• [TASK TO COMPLETE] Which lines below include the string "RuntimeError"? Please show each one.
DATASET ENTRIES below:
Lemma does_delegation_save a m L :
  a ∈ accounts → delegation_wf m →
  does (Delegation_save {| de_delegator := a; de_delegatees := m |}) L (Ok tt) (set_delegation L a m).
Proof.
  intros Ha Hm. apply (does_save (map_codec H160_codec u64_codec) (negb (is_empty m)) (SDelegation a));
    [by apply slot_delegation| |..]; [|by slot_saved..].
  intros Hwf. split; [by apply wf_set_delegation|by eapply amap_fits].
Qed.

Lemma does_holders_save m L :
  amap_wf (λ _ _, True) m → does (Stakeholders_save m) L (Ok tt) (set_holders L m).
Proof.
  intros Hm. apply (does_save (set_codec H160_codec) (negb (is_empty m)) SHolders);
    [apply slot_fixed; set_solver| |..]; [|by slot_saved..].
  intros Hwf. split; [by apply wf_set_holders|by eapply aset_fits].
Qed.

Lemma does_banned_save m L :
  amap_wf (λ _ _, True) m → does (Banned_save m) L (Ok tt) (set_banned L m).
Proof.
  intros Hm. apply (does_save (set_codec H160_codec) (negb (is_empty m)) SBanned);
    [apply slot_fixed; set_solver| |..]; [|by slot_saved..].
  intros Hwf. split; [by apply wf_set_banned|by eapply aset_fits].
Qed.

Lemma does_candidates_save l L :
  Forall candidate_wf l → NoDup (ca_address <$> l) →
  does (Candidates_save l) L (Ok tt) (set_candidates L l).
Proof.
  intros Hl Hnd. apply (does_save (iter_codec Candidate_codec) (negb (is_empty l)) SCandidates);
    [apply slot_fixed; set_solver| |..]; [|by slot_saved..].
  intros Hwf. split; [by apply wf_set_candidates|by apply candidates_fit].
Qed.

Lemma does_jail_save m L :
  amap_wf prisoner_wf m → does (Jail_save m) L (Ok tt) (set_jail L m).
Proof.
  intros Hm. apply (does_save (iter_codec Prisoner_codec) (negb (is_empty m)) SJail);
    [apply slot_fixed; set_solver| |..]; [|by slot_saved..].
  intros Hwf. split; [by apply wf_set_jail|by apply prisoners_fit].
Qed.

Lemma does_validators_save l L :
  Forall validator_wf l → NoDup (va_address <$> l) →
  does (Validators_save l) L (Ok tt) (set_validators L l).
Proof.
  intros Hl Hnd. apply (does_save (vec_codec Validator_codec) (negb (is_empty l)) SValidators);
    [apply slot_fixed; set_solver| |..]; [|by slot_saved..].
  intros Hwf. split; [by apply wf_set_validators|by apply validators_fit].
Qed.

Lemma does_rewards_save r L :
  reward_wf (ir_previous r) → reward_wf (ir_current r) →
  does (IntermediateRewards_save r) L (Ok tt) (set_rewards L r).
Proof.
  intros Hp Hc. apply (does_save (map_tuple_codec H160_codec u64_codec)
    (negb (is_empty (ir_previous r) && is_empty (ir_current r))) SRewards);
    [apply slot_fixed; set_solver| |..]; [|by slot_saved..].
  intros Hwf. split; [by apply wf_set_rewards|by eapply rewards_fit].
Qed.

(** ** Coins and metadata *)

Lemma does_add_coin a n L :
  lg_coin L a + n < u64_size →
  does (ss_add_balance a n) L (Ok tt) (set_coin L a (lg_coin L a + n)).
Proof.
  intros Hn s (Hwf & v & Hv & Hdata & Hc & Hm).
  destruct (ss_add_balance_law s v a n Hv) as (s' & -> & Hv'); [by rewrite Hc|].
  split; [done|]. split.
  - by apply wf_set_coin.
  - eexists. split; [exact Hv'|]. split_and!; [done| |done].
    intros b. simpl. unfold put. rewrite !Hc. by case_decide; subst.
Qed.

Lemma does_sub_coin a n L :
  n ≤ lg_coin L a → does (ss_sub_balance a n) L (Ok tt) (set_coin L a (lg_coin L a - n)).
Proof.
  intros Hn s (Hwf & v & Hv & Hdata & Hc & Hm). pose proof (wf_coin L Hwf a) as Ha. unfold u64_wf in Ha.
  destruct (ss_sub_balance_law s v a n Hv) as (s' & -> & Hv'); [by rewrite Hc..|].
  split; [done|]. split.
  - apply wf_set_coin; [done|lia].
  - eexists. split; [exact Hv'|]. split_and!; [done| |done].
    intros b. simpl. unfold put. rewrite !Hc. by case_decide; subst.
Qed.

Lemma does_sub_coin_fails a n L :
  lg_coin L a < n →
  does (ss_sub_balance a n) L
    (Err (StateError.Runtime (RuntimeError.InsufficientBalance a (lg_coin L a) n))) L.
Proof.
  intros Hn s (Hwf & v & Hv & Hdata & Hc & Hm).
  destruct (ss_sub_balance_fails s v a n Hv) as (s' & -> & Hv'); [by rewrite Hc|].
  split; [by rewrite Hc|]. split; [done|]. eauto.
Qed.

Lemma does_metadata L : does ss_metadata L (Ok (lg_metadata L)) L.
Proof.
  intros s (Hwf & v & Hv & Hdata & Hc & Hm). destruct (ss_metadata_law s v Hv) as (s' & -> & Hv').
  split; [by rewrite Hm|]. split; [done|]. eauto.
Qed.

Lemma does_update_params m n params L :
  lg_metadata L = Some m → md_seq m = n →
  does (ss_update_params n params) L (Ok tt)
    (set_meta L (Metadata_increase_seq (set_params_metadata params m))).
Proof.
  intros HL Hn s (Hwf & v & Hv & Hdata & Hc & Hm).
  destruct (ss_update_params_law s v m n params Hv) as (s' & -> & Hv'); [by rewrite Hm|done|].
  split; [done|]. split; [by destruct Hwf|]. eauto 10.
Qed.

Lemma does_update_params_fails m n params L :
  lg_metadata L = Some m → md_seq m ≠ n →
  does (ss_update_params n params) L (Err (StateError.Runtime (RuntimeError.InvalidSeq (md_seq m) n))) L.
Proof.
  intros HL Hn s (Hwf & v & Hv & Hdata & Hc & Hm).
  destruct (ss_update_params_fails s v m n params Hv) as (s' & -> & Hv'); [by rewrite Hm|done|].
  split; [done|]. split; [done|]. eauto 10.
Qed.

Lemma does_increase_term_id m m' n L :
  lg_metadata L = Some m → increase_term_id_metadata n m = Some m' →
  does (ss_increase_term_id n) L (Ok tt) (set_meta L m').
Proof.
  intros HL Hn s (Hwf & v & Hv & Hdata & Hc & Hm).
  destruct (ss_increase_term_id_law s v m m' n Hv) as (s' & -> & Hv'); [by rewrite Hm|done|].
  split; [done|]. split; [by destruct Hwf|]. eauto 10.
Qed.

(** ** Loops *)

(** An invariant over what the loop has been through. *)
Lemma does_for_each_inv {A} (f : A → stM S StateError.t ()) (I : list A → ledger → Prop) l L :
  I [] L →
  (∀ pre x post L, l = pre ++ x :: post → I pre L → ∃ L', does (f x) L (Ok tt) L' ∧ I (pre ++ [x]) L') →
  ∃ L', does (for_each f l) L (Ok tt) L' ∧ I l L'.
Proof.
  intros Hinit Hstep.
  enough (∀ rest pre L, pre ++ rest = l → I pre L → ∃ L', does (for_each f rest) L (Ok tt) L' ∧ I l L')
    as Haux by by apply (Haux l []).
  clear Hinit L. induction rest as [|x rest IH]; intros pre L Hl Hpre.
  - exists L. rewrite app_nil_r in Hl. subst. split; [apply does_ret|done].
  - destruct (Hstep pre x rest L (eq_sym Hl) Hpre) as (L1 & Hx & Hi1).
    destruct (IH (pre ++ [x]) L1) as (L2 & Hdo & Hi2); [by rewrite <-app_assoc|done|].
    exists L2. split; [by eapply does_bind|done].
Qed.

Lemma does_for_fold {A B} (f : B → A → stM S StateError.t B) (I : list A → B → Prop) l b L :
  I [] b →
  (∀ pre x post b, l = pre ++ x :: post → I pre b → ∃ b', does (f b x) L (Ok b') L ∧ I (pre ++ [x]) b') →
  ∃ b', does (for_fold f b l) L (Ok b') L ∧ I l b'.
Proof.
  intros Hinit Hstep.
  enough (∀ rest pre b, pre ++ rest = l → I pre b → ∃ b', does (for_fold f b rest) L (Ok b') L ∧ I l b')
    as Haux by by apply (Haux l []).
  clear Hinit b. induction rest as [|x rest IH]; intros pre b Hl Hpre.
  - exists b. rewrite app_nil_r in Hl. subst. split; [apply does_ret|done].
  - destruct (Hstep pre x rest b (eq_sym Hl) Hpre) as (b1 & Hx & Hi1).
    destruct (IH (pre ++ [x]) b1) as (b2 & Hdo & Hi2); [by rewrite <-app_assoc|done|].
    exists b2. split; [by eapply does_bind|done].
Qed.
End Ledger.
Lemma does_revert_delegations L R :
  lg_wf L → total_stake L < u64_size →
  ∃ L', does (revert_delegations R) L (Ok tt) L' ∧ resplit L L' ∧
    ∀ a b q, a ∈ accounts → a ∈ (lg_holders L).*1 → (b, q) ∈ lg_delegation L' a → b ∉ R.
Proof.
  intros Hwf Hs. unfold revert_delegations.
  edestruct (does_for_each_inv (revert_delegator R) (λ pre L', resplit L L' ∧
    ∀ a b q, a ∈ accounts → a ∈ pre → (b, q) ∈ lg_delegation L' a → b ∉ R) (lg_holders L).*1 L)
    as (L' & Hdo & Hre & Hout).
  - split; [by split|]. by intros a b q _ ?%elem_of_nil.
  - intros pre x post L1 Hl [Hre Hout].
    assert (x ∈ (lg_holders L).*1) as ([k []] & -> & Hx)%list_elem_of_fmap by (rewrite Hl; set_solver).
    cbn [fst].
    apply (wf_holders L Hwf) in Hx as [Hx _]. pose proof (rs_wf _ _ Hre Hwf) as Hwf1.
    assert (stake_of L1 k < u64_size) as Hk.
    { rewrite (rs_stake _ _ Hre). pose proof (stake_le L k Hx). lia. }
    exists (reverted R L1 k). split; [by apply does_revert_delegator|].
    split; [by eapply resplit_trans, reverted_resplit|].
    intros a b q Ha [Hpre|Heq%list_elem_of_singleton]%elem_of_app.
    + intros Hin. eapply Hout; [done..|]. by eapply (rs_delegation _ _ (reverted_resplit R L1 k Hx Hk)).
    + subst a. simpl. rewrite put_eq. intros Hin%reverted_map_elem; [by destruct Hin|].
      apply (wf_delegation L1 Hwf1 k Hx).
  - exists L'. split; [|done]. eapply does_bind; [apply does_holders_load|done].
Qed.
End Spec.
End of DATASET ENTRIES.
• [YOUR RESPONSE]
    (Err (StateError.Runtime (RuntimeError.InsufficientBalance a (lg_coin L a) n))) L.
  does (ss_update_params n params) L (Err (StateError.Runtime (RuntimeError.InvalidSeq (md_seq m) n))) L.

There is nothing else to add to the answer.